Aim of the task |
Once the line containing "Lemma insert_total (q" is found in the entries below, restate it and each following line word for word, stopping after the line containing "- destruct fuel as [| [|".

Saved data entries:
=== Section Start ===
(** The chain over the four children, given that the insertion into each
    child meets [InsertPost]. *)
Lemma insertIntoChildren_post ins b c ps ne nw se sw p r q' :
  (forall child r' child',
     ins child = Some (r', child') -> wf child -> InsertPost child p r' child') ->
  wf (Quadtree.Node b c ps ne nw se sw) ->
  inside b p ->
  Quadtree.insertIntoChildren ins b c ps ne nw se sw = Some (r, q') ->
  InsertPost (Quadtree.Node b c ps ne nw se sw) p r q'.
Proof.
  intros Hins Hwf Hin.
  pose proof Hwf as (Hps & Bne & Bnw & Bse & Bsw & Wne & Wnw & Wse & Wsw).
  unfold Quadtree.insertIntoChildren.
  destruct (ins ne) as [[r1 ne'] |] eqn:E1; [| done].
  apply Hins in E1 as [R1 B1 W1 El1 C1]; [| done].
  destruct r1.
  { intros [= <- <-].
    assert (El : elements (Quadtree.Node b c ps ne' nw se sw) ≡ₚ
                 p :: elements (Quadtree.Node b c ps ne nw se sw)).
    { simpl. rewrite El1. simpl. by rewrite <- !Permutation_middle. }
    split.
    - done.
    - done.
    - by apply (wf_node b c ps ne nw se sw ne' nw se sw p true).
    - exact El.
    - intros (? & ? & ? & ? & ?). repeat split; auto. }
  destruct (ins nw) as [[r2 nw'] |] eqn:E2; [| done].
  apply Hins in E2 as [R2 B2 W2 El2 C2]; [| done].
  destruct r2.
  { intros [= <- <-].
    assert (El : elements (Quadtree.Node b c ps ne' nw' se sw) ≡ₚ
                 p :: elements (Quadtree.Node b c ps ne nw se sw)).
    { simpl. rewrite El1, El2. simpl. by rewrite <- !Permutation_middle. }
    split.
    - done.
    - done.
    - by apply (wf_node b c ps ne nw se sw ne' nw' se sw p true).
    - exact El.
    - intros (? & ? & ? & ? & ?). repeat split; auto. }
  destruct (ins se) as [[r3 se'] |] eqn:E3; [| done].
  apply Hins in E3 as [R3 B3 W3 El3 C3]; [| done].
  destruct r3.
  { intros [= <- <-].
    assert (El : elements (Quadtree.Node b c ps ne' nw' se' sw) ≡ₚ
                 p :: elements (Quadtree.Node b c ps ne nw se sw)).
    { simpl. rewrite El1, El2, El3. simpl. by rewrite <- !Permutation_middle. }
    split.
    - done.
    - done.
    - by apply (wf_node b c ps ne nw se sw ne' nw' se' sw p true).
    - exact El.
    - intros (? & ? & ? & ? & ?). repeat split; auto. }
  destruct (ins sw) as [[r4 sw'] |] eqn:E4; [| done].
  apply Hins in E4 as [R4 B4 W4 El4 C4]; [| done].
  intros [= <- <-].
  assert (El : elements (Quadtree.Node b c ps ne' nw' se' sw') ≡ₚ
               (if r4 then p :: elements (Quadtree.Node b c ps ne nw se sw)
                else elements (Quadtree.Node b c ps ne nw se sw))).
  { simpl. rewrite El1, El2, El3, El4. destruct r4; [| done].
    simpl. by rewrite <- !Permutation_middle. }
  split.
  - done.
  - done.
  - by apply (wf_node b c ps ne nw se sw ne' nw' se' sw' p r4).
  - exact El.
  - intros (? & ? & ? & ? & ?). repeat split; auto.
Qed.

(** Partial correctness of [insert]: whenever the call returns, the tree
    it leaves holds the particle exactly when it returns [true], and it
    returns [true] only for a particle that passed the test of the
    node. *)
Lemma insert_post fuel : forall (q : Quadtree.t N A) p r q',
  insert fuel q p = Some (r, q') -> wf q -> InsertPost q p r q'.
Proof.
  induction fuel as [| n IH]; intros q p r q'; [done |].
  simpl.
  destruct (Rectangle.contains (Quadtree.boundary q) (px p) (py p)) eqn:Hin;
    simpl.
  2: { intros [= <- <-] Hwf. by split. }
  destruct (Z.of_nat (length (Quadtree.particles q)) <? Quadtree.capacity q)%Z.
  { intros [= <- <-] Hwf. split.
    - done.
    - apply boundary_push.
    - by apply wf_push.
    - apply elements_push.
    - apply positiveCapacity_push. }
  destruct q as [b c ps | b c ps ne nw se sw]; simpl in *.
  - intros Hchain Hwf.
    eapply insertIntoChildren_post in Hchain.
    + destruct Hchain as [R B W El C]. simpl in *. split; simpl.
      * done.
      * done.
      * done.
      * by rewrite app_nil_r in El.
      * intros Hc. apply C. repeat split; done.
    + intros child r' child' Hc Hw. by eapply IH.
    + simpl. rewrite app_nil_r. repeat split; (done || constructor).
    + done.
  - intros Hchain Hwf.
    eapply insertIntoChildren_post; [| done | done | exact Hchain].
    intros child r' child' Hc Hw. by eapply IH.
Qed.

(** The chain returns as soon as the insertion into each child does. *)
Lemma insertIntoChildren_total ins b c ps (ne nw se sw : Quadtree.t N A) d :
  (forall child, child = ne \/ child = nw \/ child = se \/ child = sw ->
     Quadtree.depth child <= d /\
     exists r child', ins child = Some (r, child') /\
                      Quadtree.depth child' <= d) ->
  exists r q',
    Quadtree.insertIntoChildren ins b c ps ne nw se sw = Some (r, q') /\
    Quadtree.depth q' <= S d.
Proof.
  intros Hch.
  destruct (Hch ne) as (Dne & r1 & ne' & E1 & D1); [auto |].
  destruct (Hch nw) as (Dnw & r2 & nw' & E2 & D2); [auto |].
  destruct (Hch se) as (Dse & r3 & se' & E3 & D3); [auto |].
  destruct (Hch sw) as (Dsw & r4 & sw' & E4 & D4); [auto |].
  unfold Quadtree.insertIntoChildren. rewrite E1.
  destruct r1; [eexists _, _; split; [done | simpl; lia] |].
  rewrite E2.
  destruct r2; [eexists _, _; split; [done | simpl; lia] |].
  rewrite E3.
  destruct r3; [eexists _, _; split; [done | simpl; lia] |].
  rewrite E4. eexists _, _; split; [done | simpl; lia].
Qed.

(** Inserting into an empty node with room returns at once. *)
Lemma insert_new n b c p :
  (1 <= c)%Z ->
  exists r q', insert (S n) (Quadtree.new b (Some c)) p = Some (r, q') /\
               Quadtree.depth q' <= 1.
Proof.
  intros Hc. unfold Quadtree.new.
  cbn [Quadtree.insert Quadtree.boundary Quadtree.particles Quadtree.capacity
       from_option id length Z.of_nat].
  destruct (Rectangle.contains b (px p) (py p)); cbn [negb].
  - assert (E : (Z.of_nat 0 <? Datatypes.id c)%Z = true)
      by (apply Z.ltb_lt; unfold Datatypes.id; simpl; lia).
    rewrite E.
    eexists _, _; split; [done | simpl; lia].
  - eexists _, _; split; [done | simpl; lia].
Qed.

(** Termination of [insert]: on a well-formed tree whose nodes all have
    room for a particle, a call nests at most [depth + 1] deep, and it adds
    at most one level to the tree. *)
Lemma insert_total (q : Quadtree.t N A) : forall fuel p,
  positiveCapacity q ->
  Quadtree.depth q < fuel ->
  exists r q', insert fuel q p = Some (r, q') /\
               Quadtree.depth q' <= S (Quadtree.depth q).
Proof.
  induction q as [b c ps | b c ps ne IHne nw IHnw se IHse sw IHsw];
    intros fuel p Hcap Hfuel.
  - destruct fuel as [| [| n]]; simpl in Hfuel; [lia | lia |].
    cbn [Quadtree.insert Quadtree.boundary Quadtree.particles
         Quadtree.capacity].
    destruct (negb _); [eexists _, _; split; [done | simpl; lia] |].
    destruct (_ <? _)%Z; [eexists _, _; split; [done | simpl; lia] |].
    unfold Quadtree.ensureDivided, Quadtree.subdivide.
    cbn [Quadtree.boundary Quadtree.particles Quadtree.capacity].
    apply (insertIntoChildren_total _ _ _ _ _ _ _ _ 1).
    intros child Hchild. split.
    + by destruct Hchild as [-> | [-> | [-> | ->]]].
    + destruct Hchild as [-> | [-> | [-> | ->]]]; by apply insert_new.
  - destruct fuel as [| n]; simpl in Hfuel; [lia |].
    destruct Hcap as (Hc & Cne & Cnw & Cse & Csw).
    cbn [Quadtree.insert Quadtree.boundary Quadtree.particles
         Quadtree.capacity].
    destruct (negb _); [eexists _, _; split; [done | simpl; lia] |].
    destruct (_ <? _)%Z; [eexists _, _; split; [done | simpl; lia] |].
    cbn [Quadtree.ensureDivided].
    apply (insertIntoChildren_total _ _ _ _ _ _ _ _
             (S (Nat.max (Nat.max (Quadtree.depth ne) (Quadtree.depth nw))
                         (Nat.max (Quadtree.depth se) (Quadtree.depth sw))))).
    intros child Hchild. split.
    + destruct Hchild as [-> | [-> | [-> | ->]]]; lia.
    + destruct Hchild as [-> | [-> | [-> | ->]]].
      * destruct (IHne n p) as (r & q' & E & D); [done | lia |].
        exists r, q'. split; [done | lia].
      * destruct (IHnw n p) as (r & q' & E & D); [done | lia |].
        exists r, q'. split; [done | lia].
      * destruct (IHse n p) as (r & q' & E & D); [done | lia |].
        exists r, q'. split; [done | lia].
      * destruct (IHsw n p) as (r & q' & E & D); [done | lia |].
        exists r, q'. split; [done | lia].
Qed.
(** The result of the chain is the disjunction of the results of the
    four children. *)
Lemma insertIntoChildren_result ins b c ps (ne nw se sw : Quadtree.t N A) r q'
    (g : Quadtree.t N A -> bool) :
  (forall child r' child',
     child = ne \/ child = nw \/ child = se \/ child = sw ->
     ins child = Some (r', child') -> r' = g child) ->
  Quadtree.insertIntoChildren ins b c ps ne nw se sw = Some (r, q') ->
  r = g ne || g nw || g se || g sw.
Proof.
  intros Hins. unfold Quadtree.insertIntoChildren.
  destruct (ins ne) as [[r1 ne'] |] eqn:E1; [| done].
  apply Hins in E1; [| auto]. subst r1.
  destruct (g ne); [by intros [= <- <-] |].
  destruct (ins nw) as [[r2 nw'] |] eqn:E2; [| done].
  apply Hins in E2; [| auto]. subst r2.
  destruct (g nw); [by intros [= <- <-] |].
  destruct (ins se) as [[r3 se'] |] eqn:E3; [| done].
  apply Hins in E3; [| auto]. subst r3.
  destruct (g se); [by intros [= <- <-] |].
  destruct (ins sw) as [[r4 sw'] |] eqn:E4; [| done].
  apply Hins in E4; [| auto]. subst r4.
  by intros [= <- <-].
Qed.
=== Section End ===
Output for this task |
Lemma insert_total (q : Quadtree.t N A) : forall fuel p,
  positiveCapacity q ->
  Quadtree.depth q < fuel ->
  exists r q', insert fuel q p = Some (r, q') /\
               Quadtree.depth q' <= S (Quadtree.depth q).
Proof.
  induction q as [b c ps | b c ps ne IHne nw IHnw se IHse sw IHsw];
    intros fuel p Hcap Hfuel.
  - destruct fuel as [| [| n]]; simpl in Hfuel; [lia | lia |].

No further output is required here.